*What you have to do*.
For the entries that follow, restate word for word the line containing "Definition containsSubString (line_in_params", the line containing "match find_if (containsSubString", and every line that lies between them.
= = = = =
(** * thesis-function-app: the flights pipeline, embedded and verified

    A shallow embedding of [key_vault.py] and [function_app.py].

    - Python text is a [string]: the bytes of its UTF-8 encoding, so that
      [str.encode("utf-8")] is the identity on the model.
    - [os.environ] is a finite map from names to values.
    - The Azure SDK, httpx and the clock are outside the repository; they
      are a [World] of oracles, one outcome per call the code can make.
    - Python exceptions are an explicit [result]; the three [except]
      clauses of the source select on the class of the exception.
    - The two [functools.cache] decorators are the two cache fields of the
      process [State]; every call to the outside is written to a trace of
      [event]s. [logging] calls have no effect the claims can see and are
      left out. *)

From Stdlib Require Import ZArith Lia Ascii.
From stdpp Require Import base option list gmap strings.

Local Open Scope Z_scope.

(** ** Exceptions *)

(** The subclasses of [Exception] the handlers tell apart. [KeyError] is
    what [os.environ[k]] raises; [HTTPError] stands for [httpx.HTTPError]
    and its subclasses (transport errors, [HTTPStatusError]); [OtherError]
    is any other subclass of [Exception], such as the Azure SDK errors or
    [httpx.InvalidURL], which httpx does not derive from [HTTPError]. *)
Inductive exn : Type :=
| KeyError (key : string)
| HTTPError (msg : string)
| OtherError (msg : string).

(** [str(e)]. For [KeyError] Python prints the [repr] of the key; the keys
    of this program are plain identifiers, whose [repr] is the key between
    single quotes. *)
Definition str (e : exn) : string :=
  match e with
  | KeyError key => "'" +:+ key +:+ "'"
  | HTTPError msg => msg
  | OtherError msg => msg
  end.

(** [except KeyError], [except httpx.HTTPError], [except Exception]. *)
Definition is_KeyError (e : exn) : bool :=
  match e with KeyError _ => true | _ => false end.
Definition is_HTTPError (e : exn) : bool :=
  match e with HTTPError _ => true | _ => false end.
Definition is_Exception (e : exn) : bool := true.

Inductive result (A : Type) : Type :=
| Ok (a : A)
| Raise (e : exn).
Arguments Ok {A} a.
Arguments Raise {A} e.

(** ** Objects of the libraries *)

(** A credential is known by its identity: two constructions give two
    different objects. *)
Record Credential := { cred_id : nat }.

Record SecretClient :=
  { vault_url : string; sc_credential : Credential }.

Record BlobServiceClient :=
  { account_url : string; bsc_credential : Credential }.

Record ContainerClient :=
  { cc_service : BlobServiceClient; cc_container : string }.

Record BlobClient :=
  { bc_container : ContainerClient; bc_blob : string }.

(** An [httpx.Client], known by the timeout it was built with. *)
Record HttpClient := { timeout : Z }.

(** An [httpx.Response], as far as the handler reads it. *)
Record Response := { http_status : Z; text : string }.

(** [Response.is_success]: a 2xx status. *)
Definition is_success (r : Response) : bool :=
  (200 <=? http_status r) && (http_status r <=? 299).

(** [azure.functions.HttpRequest] and [HttpResponse]. *)
Record HttpRequest := { method : string; url : string; req_body : string }.
Record HttpResponse := { body : string; status_code : Z }.

(** [datetime.now(timezone.utc)]. *)
Record datetime :=
  { year : nat; month : nat; day : nat;
    hour : nat; minute : nat; second : nat }.

(** ** The world outside the repository *)

Record World := {
  environ : gmap string string;
  (** [None]: the constructor returns; [Some e]: it raises [e]. *)
  DefaultAzureCredential_init : option exn;
  SecretClient_init : string → Credential → option exn;
  (** [client.get_secret(name).value]; the value itself may be [None]. *)
  SecretClient_get_secret : SecretClient → string → result (option string);
  (** [httpx.Client(timeout=30.0)]. The constructor sends nothing; it reads
      the proxy and certificate variables of the process and raises on a
      malformed one, a [ValueError] for a proxy URL of unknown scheme.
      httpx raises [HTTPError] for requests only, so what the constructor
      raises is outside that family: [None] when it returns, [Some msg]
      when it raises an error of text [msg]. *)
  Client_init : option string;
  (** [client.get(url)] on a client that was built. *)
  Client_get_outcome : string → result Response;
  BlobServiceClient_init : string → Credential → option exn;
  get_container_client_outcome : BlobServiceClient → string → option exn;
  get_blob_client_outcome : ContainerClient → string → option exn;
  upload_blob_outcome : BlobClient → string → option exn;
  utc_now : datetime
}.

(** The outcome of line 31 followed by line 32 for the URL [target]: the
    client is built and [client.get(target)] is called on it. When the
    constructor raises, that error is the outcome and no request is made. *)
Definition Client_get (w : World) (target : string) : result Response :=
  match Client_init w with
  | Some msg => Raise (OtherError msg)
  | None => Client_get_outcome w target
  end.

(** ** Process state and trace *)

Record State := {
  credential_cache : option Credential;      (* cache of [get_credential] *)
  secret_client_cache : option SecretClient; (* cache of [get_secret_client] *)
  next_id : nat                              (* identity of the next object *)
}.

Definition initial_state : State :=
  {| credential_cache := None; secret_client_cache := None; next_id := 0 |}.

(** Every call that leaves the repository, in the order it is made. An
    event is written when the call is made, whatever its outcome. Building
    and closing the [httpx.Client] open no connection and are not written;
    only the failure of its constructor is modelled. *)
Inductive event : Type :=
| NewCredential
| NewSecretClient (vault : string)
| SecretLookup (vault name : string)
| HttpGet (target : string)
| NewBlobServiceClient (account : string)
| ContainerHandle (container : string)
| BlobHandle (container blob : string)
| UploadBlob (container blob data : string).

(** The calls that go over the network. *)
Definition is_outbound (ev : event) : bool :=
  match ev with
  | SecretLookup _ _ | HttpGet _ | UploadBlob _ _ _ => true
  | _ => false
  end.

(** The calls of the storage stage. *)
Definition is_storage (ev : event) : bool :=
  match ev with
  | NewBlobServiceClient _ | ContainerHandle _ | BlobHandle _ _
  | UploadBlob _ _ _ => true
  | _ => false
  end.

Definition is_http_get (ev : event) : bool :=
  match ev with HttpGet _ => true | _ => false end.

Definition is_new_credential (ev : event) : bool :=
  match ev with NewCredential => true | _ => false end.

Definition is_upload (ev : event) : bool :=
  match ev with UploadBlob _ _ _ => true | _ => false end.

Definition is_secret_lookup (ev : event) : bool :=
  match ev with SecretLookup _ _ => true | _ => false end.

Definition is_new_secret_client (ev : event) : bool :=
  match ev with NewSecretClient _ => true | _ => false end.

Definition is_new_blob_service_client (ev : event) : bool :=
  match ev with NewBlobServiceClient _ => true | _ => false end.

(** ** The monad of the embedding *)

(** A computation reads the world, threads the process state, may raise,
    and emits the events of the calls it made. *)
Definition M (A : Type) : Type := World → State → result A * State * list event.

Definition ret {A} (a : A) : M A := λ _ s, (Ok a, s, []).

Definition raise {A} (e : exn) : M A := λ _ s, (Raise e, s, []).

Definition bind {A B} (m : M A) (k : A → M B) : M B :=
  λ w s,
    match m w s with
    | (Ok a, s1, evs1) =>
        match k a w s1 with
        | (r, s2, evs2) => (r, s2, evs1 ++ evs2)
        end
    | (Raise e, s1, evs1) => (Raise e, s1, evs1)
    end.

Notation "x <- m ;; k" := (bind m (λ x, k))
  (at level 100, m at next level, right associativity).
Notation "m ;;; k" := (bind m (λ _, k))
  (at level 100, right associativity).

(** [try: body except C as e: handler e], where [catches] decides whether
    the raised exception is an instance of [C]. *)
Definition try_except {A} (body : M A) (catches : exn → bool)
    (handler : exn → M A) : M A :=
  λ w s,
    match body w s with
    | (Ok a, s1, evs1) => (Ok a, s1, evs1)
    | (Raise e, s1, evs1) =>
        if catches e then
          match handler e w s1 with
          | (r, s2, evs2) => (r, s2, evs1 ++ evs2)
          end
        else (Raise e, s1, evs1)
    end.

Definition ask : M World := λ w s, (Ok w, s, []).
Definition get_state : M State := λ _ s, (Ok s, s, []).
Definition put_state (s : State) : M unit := λ _ _, (Ok tt, s, []).
Definition emit (ev : event) : M unit := λ _ s, (Ok tt, s, [ev]).

(** A call to a library function that returns nothing the model keeps. *)
Definition call (ev : event) (outcome : World → option exn) : M unit :=
  emit ev ;;;
  w <- ask ;;
  match outcome w with
  | Some e => raise e
  | None => ret tt
  end.

(** A call to a library function with a result. *)
Definition call_result {A} (ev : event) (outcome : World → result A) : M A :=
  emit ev ;;;
  w <- ask ;;
  match outcome w with
  | Raise e => raise e
  | Ok a => ret a
  end.
(** Modelled from the spec: xnor_cpu.h is not among the sources.  The packed
    word is a fixed-width integer whose bit width is 32 or 64, fixed at build
    time. *)
Inductive BINARY_WORD : Set := uint32_t | uint64_t.

Definition sizeof_BINARY_WORD (W : BINARY_WORD) : N :=
  match W with uint32_t => 4%N | uint64_t => 8%N end.

Definition BITS_PER_BINARY_WORD (W : BINARY_WORD) : N :=
  match W with uint32_t => 32%N | uint64_t => 64%N end.

(** The build: which packed word, the packing routine of xnor_cpu.h
    ([get_binary_row row size]: the bytes it writes behind [b_row]) and
    mshadow's [mshadow_sizeof] ([None]: unknown type flag, LOG(FATAL)). *)
Class xnor_cpu : Type := {
  word : BINARY_WORD;
  get_binary_row : list Byte.byte → N → list Byte.byte;
  mshadow_sizeof : Z → option N
}.

(** mxnet's container format (NDArray::Load, NDArray::Save), an opaque
    collaborator: [NDArray_Load bytes] is the (data, keys) pair read from a
    file, [None] when one of Load's CHECKs fails. *)
Class mxnet : Type := {
  NDArray_Load : string → option (list NDArray * list string);
  NDArray_Save : list NDArray → list string → string
}.

Section Packer.
Context {X : xnor_cpu} {MX : mxnet}.

(** main.cpp:28-39.  [temp] is built with the type flag of [array]. *)
Definition convert_to_binary (array : NDArray) : outcome NDArray :=
  match mshadow_sizeof (dtype array) with
  | Some sz => assert (N.eqb sz (sizeof_BINARY_WORD word))
  | None => Thrown
  end;;
  assert (2 <=? ndim (shape array))%nat;;
  match shape array !! 1%nat with
  | Some d => assert (N.eqb (d mod BITS_PER_BINARY_WORD word) 0)
  | None => Undefined
  end;;
  let size := Size (shape array) in
  let binarized_shape := [(size / BITS_PER_BINARY_WORD word)%N] in
  let temp := mkNDArray binarized_shape (dtype array)
                        (get_binary_row (dptr array) size) in
  mret temp.

(** [dmlc::Stream::Create(uri, "r")] followed by [NDArray::Load]: a file that
    cannot be opened fails a CHECK inside dmlc. *)
Definition load_params (input_file : string)
  : prog (list NDArray * list string) :=
  fi ← open_read input_file;
  match fi with
  | None => lift Thrown
  | Some bytes =>
      match NDArray_Load bytes with
      | None => lift Thrown
      | Some loaded => mret loaded
      end
  end.

(** [dmlc::Stream::Create(uri, "w")] followed by [NDArray::Save]. *)
Definition save_params (output_file : string)
    (data : list NDArray) (keys : list string) : prog unit :=
  fo ← can_open_write output_file;
  if fo : bool then write_file output_file (NDArray_Save data keys)
  else lift Thrown.

(** main.cpp:59 *)
Definition filter_strings : list string :=
  ["qconvolution"; "qfullyconnected"].

(** [std::find_if(first, last, pred)]: an iterator is the part of the
    sequence from its position on; [[]] is [end()]. *)
Fixpoint find_if {A} (pred : A → bool) (first : list A) : list A :=
  match first with
  | [] => []
  | x :: next => if pred x then first else find_if pred next
  end.

(** main.cpp:62-67 *)
Definition containsSubString (line_in_params filter_string : string) : bool :=
  match find line_in_params filter_string with
  | Some _ => true
  | None => false
  end.

Definition containsFilterString (line_in_params : string) : bool :=
  match find_if (containsSubString line_in_params) filter_strings with
  | [] => false
  | _ :: _ => true
  end.

(** The name test of the loop, in words. *)
Definition names_layer (key : string) : Prop :=
  substring_of "qconvolution" key ∨ substring_of "qfullyconnected" key.

(** main.cpp:75-85, the while loop: [iter] is the iterator into [keys],
    [iter - keys.begin()] is [length keys - length iter]. *)
Equations? convert_loop (keys iter : list string) (data : list NDArray)
  : prog (list NDArray) by wf (length iter) lt :=
  convert_loop keys [] data := mret data;
  convert_loop keys (key :: next) data :=
    (cout ("|- converting weights " +:+ key +:+ "...");;
     lift (CHECK (containsSubString key "weight"));;
     let i := (length keys - length (key :: next))%nat in
     match data !! i with
     | None => lift Undefined
     | Some array =>
         converted ← lift (convert_to_binary array);
         convert_loop keys (find_if containsFilterString next)
                      (<[i := converted]> data)
     end).
Proof.
  clear. simpl. apply Nat.lt_succ_r.
  induction next as [|x next IH]; simpl; [lia|].
  destruct (containsFilterString x); simpl; lia.
Qed.

(** The same loop as one pass over the keys from position [i] on: the keys
    that [find_if] steps over are the ones the filter rejects.  Used to
    reason about [convert_loop] (see [convert_loop_pass]). *)
Fixpoint pack_from (rest : list string) (i : nat) (data : list NDArray)
  : outcome (list NDArray) :=
  match rest with
  | [] => Returned data
  | key :: rest' =>
      if containsFilterString key then
        CHECK (containsSubString key "weight");;
        match data !! i with
        | None => Undefined
        | Some array =>
            converted ← convert_to_binary array;
            pack_from rest' (S i) (<[i := converted]> data)
        end
      else pack_from rest' (S i) data
  end.

(** main.cpp:48-94 *)
Definition convert_params_file (input_file output_file : string) : prog Z :=
  cout ("loading " +:+ input_file +:+ "...");;
  '(data, keys) ← load_params input_file;
  let iter := find_if containsFilterString keys in
  data ← convert_loop keys iter data;
  save_params output_file data keys;;
  cout ("wrote converted params to " +:+ output_file);;
  mret 0.

End Packer.

(* ===================================================================== *)
(** * The graph document *)
(* ===================================================================== *)

(** rapidjson::Value.  An object is the sequence of its members in document
    order (rapidjson keeps duplicates); a number keeps its flags and its 64
    payload bits. *)
#[warnings="-register-all"]
Inductive Value : Type :=
| kNullType
| kFalseType
| kTrueType
| kObjectType (members : list (string * Value))
| kArrayType (elements : list Value)
| kStringType (str : string)
| kNumberType (flags bits : N).

(** rapidjson's parser and writer, opaque collaborators: [Parse text] is the
    document after [d.Parse(text)] (kNullType on a parse error), [Accept d]
    the text the Writer produces. *)
Class rapidjson : Type := {
  Parse : string → Value;
  Accept : Value → string
}.

Definition IsString (v : Value) : bool :=
  match v with kStringType _ => true | _ => false end.
Definition IsArray (v : Value) : bool :=
  match v with kArrayType _ => true | _ => false end.
Definition IsObject (v : Value) : bool :=
  match v with kObjectType _ => true | _ => false end.

(** [FindMember]: the first member of that name (names are compared with
    their lengths, not as C strings). *)
Fixpoint FindMember (name : string) (members : list (string * Value))
  : option Value :=
  match members with
  | [] => None
  | (n, v) :: rest => if decide (n = name) then Some v else FindMember name rest
  end.

(** [HasMember] asserts (RAPIDJSON_ASSERT) that the value is an object. *)
Definition HasMember (v : Value) (name : string) : outcome bool :=
  match v with
  | kObjectType members =>
      mret (match FindMember name members with Some _ => true | None => false end)
  | _ => Aborted
  end.
(** C9, amended.  For block times that [time.Unix] represents and that
    lie at most 9223372036 seconds apart, the result does not depend on
    the order of the arguments; the number is [|bt - pvt|] as a float64,
    so it is not negative; the string is [|bt - pvt|] with two decimals;
    and the number is that string parsed back. *)
Theorem blockTimeDiff_symmetric_in_range :
  forall bt pvt,
    in_Time bt -> in_Time pvt -> Z.abs (bt - pvt) <= maxSeconds ->
    blockTimeDiff bt pvt = blockTimeDiff pvt bt /\
    blockTimeDiff bt pvt
      = (F64.of_int (Z.abs (bt - pvt)), FormatInt (Z.abs (bt - pvt)) ++ ".00") /\
    F64.ltb (fst (blockTimeDiff bt pvt)) F64.zero = false /\
    strconv.ParseFloat (snd (blockTimeDiff bt pvt))
      = Some (fst (blockTimeDiff bt pvt)).
Proof.
  intros bt pvt Hb Hp Hd.
  assert (Hd' : Z.abs (pvt - bt) <= maxSeconds)
    by (rewrite <- Z.abs_opp; now replace (- (pvt - bt)) with (bt - pvt) by lia).
  rewrite (blockTimeDiff_in_range bt pvt Hb Hp Hd).
  rewrite (blockTimeDiff_in_range pvt bt Hp Hb Hd').
  replace (Z.abs (pvt - bt)) with (Z.abs (bt - pvt))
    by (rewrite <- Z.abs_opp; f_equal; lia).
  assert (Hn : 0 <= Z.abs (bt - pvt) < 2 ^ 53) by (unfold maxSeconds in Hd; lia).
  rewrite (canonical_whole _ Hn). cbn [fst snd].
  repeat split.
  - destruct (Z.abs (bt - pvt)) as [|n|n] eqn:E; [reflexivity| |lia].
    rewrite (of_int_nonzero (Zpos n)) by (cbn [Z.abs]; lia). reflexivity.
  - destruct (Z.abs (bt - pvt)) as [|n|n] eqn:E; [reflexivity| |lia].
    rewrite ParseFloat_whole, nearest_hundredths by lia.
    rewrite (of_int_nonzero (Zpos n)) by (cbn [Z.abs]; lia). reflexivity.
Qed.

Lemma blockTimeDiff_symmetric_in_range_witness :
  blockTimeDiff 1700000005 1700000000 = blockTimeDiff 1700000000 1700000005 /\
  blockTimeDiff 1700000005 1700000000 = (F64.of_int 5, "5.00") /\
  F64.ltb (fst (blockTimeDiff 1700000005 1700000000)) F64.zero = false /\
  strconv.ParseFloat (snd (blockTimeDiff 1700000005 1700000000))
    = Some (fst (blockTimeDiff 1700000005 1700000000)).
Proof.
  refine (blockTimeDiff_symmetric_in_range 1700000005 1700000000 _ _ _).
  - vm_compute. split; discriminate.
  - vm_compute. split; discriminate.
  - vm_compute. discriminate.
Defined.

(** On these inputs the number returned is the float64 5. *)
Lemma blockTimeDiff_example :
  blockTimeDiff 1700000000 1700000005 = (F64.of_int 5, "5.00").
Proof. vm_compute. reflexivity. Qed.

(** ** The network averages *)

(** The running sums and counts take in the pairs whose two credits are
    both nonzero, and only those. *)
Lemma accumulate_qualifying pairs : forall acc,
  fold_left (fun a cp => accumulate a (fst cp) (snd cp)) pairs acc
    = fold_left (fun a cp => accumulate a (fst cp) (snd cp))
        (filter qualifies pairs) acc /\
  currentCreditsCount
      (fold_left (fun a cp => accumulate a (fst cp) (snd cp)) pairs acc)
    = currentCreditsCount acc + Z.of_nat (List.length (filter qualifies pairs)) /\
  runningCurrentCredits
      (fold_left (fun a cp => accumulate a (fst cp) (snd cp)) pairs acc)
    = fold_left F64.add (map fst (filter qualifies pairs)) (runningCurrentCredits acc) /\
  runningPreviousCredits
      (fold_left (fun a cp => accumulate a (fst cp) (snd cp)) pairs acc)
    = fold_left F64.add (map snd (filter qualifies pairs)) (runningPreviousCredits acc) /\
  previousCreditsCount
      (fold_left (fun a cp => accumulate a (fst cp) (snd cp)) pairs acc)
    = previousCreditsCount acc + Z.of_nat (List.length (filter qualifies pairs)).
Proof.
  induction pairs as [|cp pairs IH]; intros acc.
  - cbn. repeat split; lia.
  - assert (Hstep : accumulate acc (fst cp) (snd cp)
                    = if qualifies cp
                      then {| runningCurrentCredits :=
                                F64.add (runningCurrentCredits acc) (fst cp);
                              runningPreviousCredits :=
                                F64.add (runningPreviousCredits acc) (snd cp);
                              currentCreditsCount := currentCreditsCount acc + 1;
                              previousCreditsCount := previousCreditsCount acc + 1 |}
                      else acc) by reflexivity.
    cbn [fold_left filter]. destruct (qualifies cp); [|rewrite Hstep; apply IH].
    cbn [fold_left map List.length]. rewrite Hstep, Nat2Z.inj_succ.
    match goal with |- context [fold_left _ pairs ?a] =>
      destruct (IH a) as (H1 & H2 & H3 & H4 & H5) end.
    cbn [currentCreditsCount previousCreditsCount runningCurrentCredits
         runningPreviousCredits] in *.
    repeat split; try assumption; lia.
Qed.
(** * render_octahedra: the scene that [render] hands to the path tracer

    A shallow embedding of [render_octahedra.py].  The script is one function,
    [render], that checks the version of the rendering library, assembles a
    scene from a particle snapshot and asks a path tracer for an image.

    Python values are modelled as the script has them: binary64 floats are
    Rocq's primitive floats, integer literals stay integers, exceptions are an
    explicit result type, [warnings.warn] appends to a log carried by the
    process state, and the objects the script mutates after handing them to
    the scene are reached through the scene's geometry list.  The two
    libraries the script calls ([packaging.version] and [fresnel]) are
    interfaces: a type class each, so every theorem holds for every
    implementation of them. *)

From Stdlib Require Import Floats ZArith Bool Ascii Lia.
From stdpp Require Import base list strings.

(* A decimal literal denotes the nearest binary64 value, as it does in Python. *)
Set Warnings "-inexact-float".

(** ** Python values *)

(** Numbers as the script writes them: [0] is an int, [0.5] is a float. *)
Inductive pynum : Type :=
| PyInt (z : Z)
| PyFloat (f : float).

Definition pytuple3 : Type := pynum * pynum * pynum.

Definition ints (a b c : Z) : pytuple3 := (PyInt a, PyInt b, PyInt c).
Definition floats (a b c : float) : pytuple3 := (PyFloat a, PyFloat b, PyFloat c).

(** [math.pi] *)
Definition math_pi : float := 0x1.921fb54442d18p+1%float.

(** The binary32 value nearest to a binary64 value (ties to even), as a
    binary64 value: what a cast to [numpy.float32] keeps of a Python float. *)
Definition to_float32 (x : float) : float :=
  match Prim2SF x with
  | S754_finite s m e => SF2Prim (binary_round 24 128 s m e)
  | _ => x
  end.

(** Exceptions that can leave [render]. *)
Inductive exn : Type :=
| AttributeError (attr : string)
| InvalidVersion (s : string)
| IndexError
| ValueError
| BackendError (msg : string).

Inductive result (A : Type) : Type :=
| Ok (a : A)
| Raise (e : exn).
Arguments Ok {A} a.
Arguments Raise {A} e.

Definition is_ok {A} (r : result A) : bool :=
  match r with Ok _ => true | Raise _ => false end.

(** ** The snapshot *)

Definition vec3 : Type := float * float * float.
Definition quat : Type := float * float * float * float.

(** [snapshot.particles] *)
Record Particles : Type := {
  p_N : nat;
  p_position : list vec3;
  p_orientation : list quat
}.

(** [snapshot.configuration]; [box] is the tuple (Lx, Ly, Lz, xy, xz, yz). *)
Record Configuration : Type := {
  c_box : list float
}.

Record Snapshot : Type := {
  configuration : Configuration;
  particles : Particles
}.

(** ** packaging.version *)

Class Packaging : Type := {
  Version : Type;
  (** [packaging.version.parse]; raises [InvalidVersion] on a malformed string *)
  parse : string -> result Version;
  (** [Version.__lt__] and [Version.__ge__] *)
  version_lt : Version -> Version -> bool;
  version_ge : Version -> Version -> bool
}.

(** ** fresnel: the values the script builds *)

(** [fresnel.Device()], and a device made with arguments of its own,
    [fresnel.Device(mode, n)]; the script makes the first kind only. *)
Inductive Device : Type :=
| DefaultDevice
| ConfiguredDevice (mode : string) (n : nat).

(** [fresnel.tracer.Path(device, w, h)] *)
Record Tracer : Type := Path {
  tracer_device : Device;
  tracer_w : Z;
  tracer_h : Z
}.

(** [fresnel.light.Light(direction, color, theta)] *)
Record Light : Type := {
  direction : pytuple3;
  light_color : pytuple3;
  theta : float
}.

(** [fresnel.camera.Orthographic(position, look_at, up, height)] *)
Record Camera : Type := Orthographic {
  cam_position : pytuple3;
  look_at : pytuple3;
  up : pytuple3;
  height : pynum
}.

(** The part of [fresnel] that computes: what [dir(fresnel)] shows of the
    version, the convex hull helper and the colour conversion. *)
Class Fresnel : Type := {
  (** [Some s] when [fresnel.version.version] is [s]; [None] when the module
      has no [version] attribute *)
  fresnel_version : option string;
  PolyInfo : Type;
  (** [fresnel.util.convex_polyhedron_from_vertices] *)
  convex_polyhedron_from_vertices : list pytuple3 -> result PolyInfo;
  LinearColor : Type;
  (** [fresnel.color.linear] *)
  color_linear : list float -> LinearColor;
  (** What a coordinate becomes when it is written into one of the
      library's per-instance arrays, which have a precision of their own *)
  buffer_float : float -> float
}.

Section Scene.
Context {F : Fresnel}.

(** [fresnel.material.Material(color, roughness)] *)
Record Material : Type := {
  color : LinearColor;
  roughness : float
}.

(** [fresnel.geometry.ConvexPolyhedron]: [None] in [material] and
    [outline_width] is the library's default, which the script overwrites. *)
Record ConvexPolyhedron : Type := {
  poly_info : PolyInfo;
  geo_N : nat;
  material : option Material;
  position : list vec3;
  orientation : list quat;
  outline_width : option float
}.

(** [fresnel.geometry.Box(scene, box, box_radius)] *)
Record Box : Type := {
  box : list float;
  box_radius : float
}.

Inductive Geometry : Type :=
| GConvexPolyhedron (g : ConvexPolyhedron)
| GBox (b : Box).

(** [fresnel.Scene]: a geometry registers itself in [geometry] when it is
    constructed, so later writes to the geometry object are writes to this
    list.  [None] in the last three fields is the library's default. *)
Record Scene : Type := {
  scene_device : Device;
  geometry : list Geometry;
  lights : option (list Light);
  camera : option Camera;
  background_color : option pytuple3
}.
End Scene.

(** The part of [fresnel] that renders. [World] is whatever the device and the
    tracer keep between calls (sample buffers, random seeds). *)
Class FresnelTracer {F : Fresnel} : Type := {
  World : Type;
  Pixels : Type;
  (** [tracer.sample(scene, samples)] *)
  sample : Tracer -> Scene -> Z -> World -> result Pixels * World;
  (** [pixels._repr_png_()] *)
  repr_png : Pixels -> list Byte.byte
}.

(** [IPython.display.Image(data)] *)
Record Image : Type := {
  image_data : list Byte.byte
}.

(** ** Scene operations *)

Section SceneOps.
Context {F : Fresnel}.

Definition set_geometry (gs : list Geometry) (sc : Scene) : Scene :=
  {| scene_device := scene_device sc; geometry := gs; lights := lights sc;
     camera := camera sc; background_color := background_color sc |}.

(** [scene.lights = ls] *)
Definition set_lights (ls : list Light) (sc : Scene) : Scene :=
  {| scene_device := scene_device sc; geometry := geometry sc; lights := Some ls;
     camera := camera sc; background_color := background_color sc |}.

(** [scene.camera = c] *)
Definition set_camera (c : Camera) (sc : Scene) : Scene :=
  {| scene_device := scene_device sc; geometry := geometry sc; lights := lights sc;
     camera := Some c; background_color := background_color sc |}.

(** [scene.background_color = c] *)
Definition set_background_color (c : pytuple3) (sc : Scene) : Scene :=
  {| scene_device := scene_device sc; geometry := geometry sc; lights := lights sc;
     camera := camera sc; background_color := Some c |}.

(** [fresnel.Scene(device)] *)
Definition Scene_new (d : Device) : Scene :=
  {| scene_device := d; geometry := []; lights := None; camera := None;
     background_color := None |}.

(** [fresnel.geometry.ConvexPolyhedron(scene, poly_info, N=n)]: the new
    geometry has [n] instances and is appended to the scene; the result is
    the reference to it (its index in the scene) and the scene.  The
    initial per-instance values are placeholders the script overwrites. *)
Definition ConvexPolyhedron_new (sc : Scene) (pi : PolyInfo) (n : nat) : nat * Scene :=
  (length (geometry sc),
   set_geometry
     (geometry sc ++
        [GConvexPolyhedron
           {| poly_info := pi; geo_N := n; material := None;
              position := replicate n (0, 0, 0)%float;
              orientation := replicate n (1, 0, 0, 0)%float;
              outline_width := None |}])
     sc).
= = = = =
*Task solution*.
Definition containsSubString (line_in_params filter_string : string) : bool :=
  match find line_in_params filter_string with
  | Some _ => true
  | None => false
  end.

Definition containsFilterString (line_in_params : string) : bool :=
  match find_if (containsSubString line_in_params) filter_strings with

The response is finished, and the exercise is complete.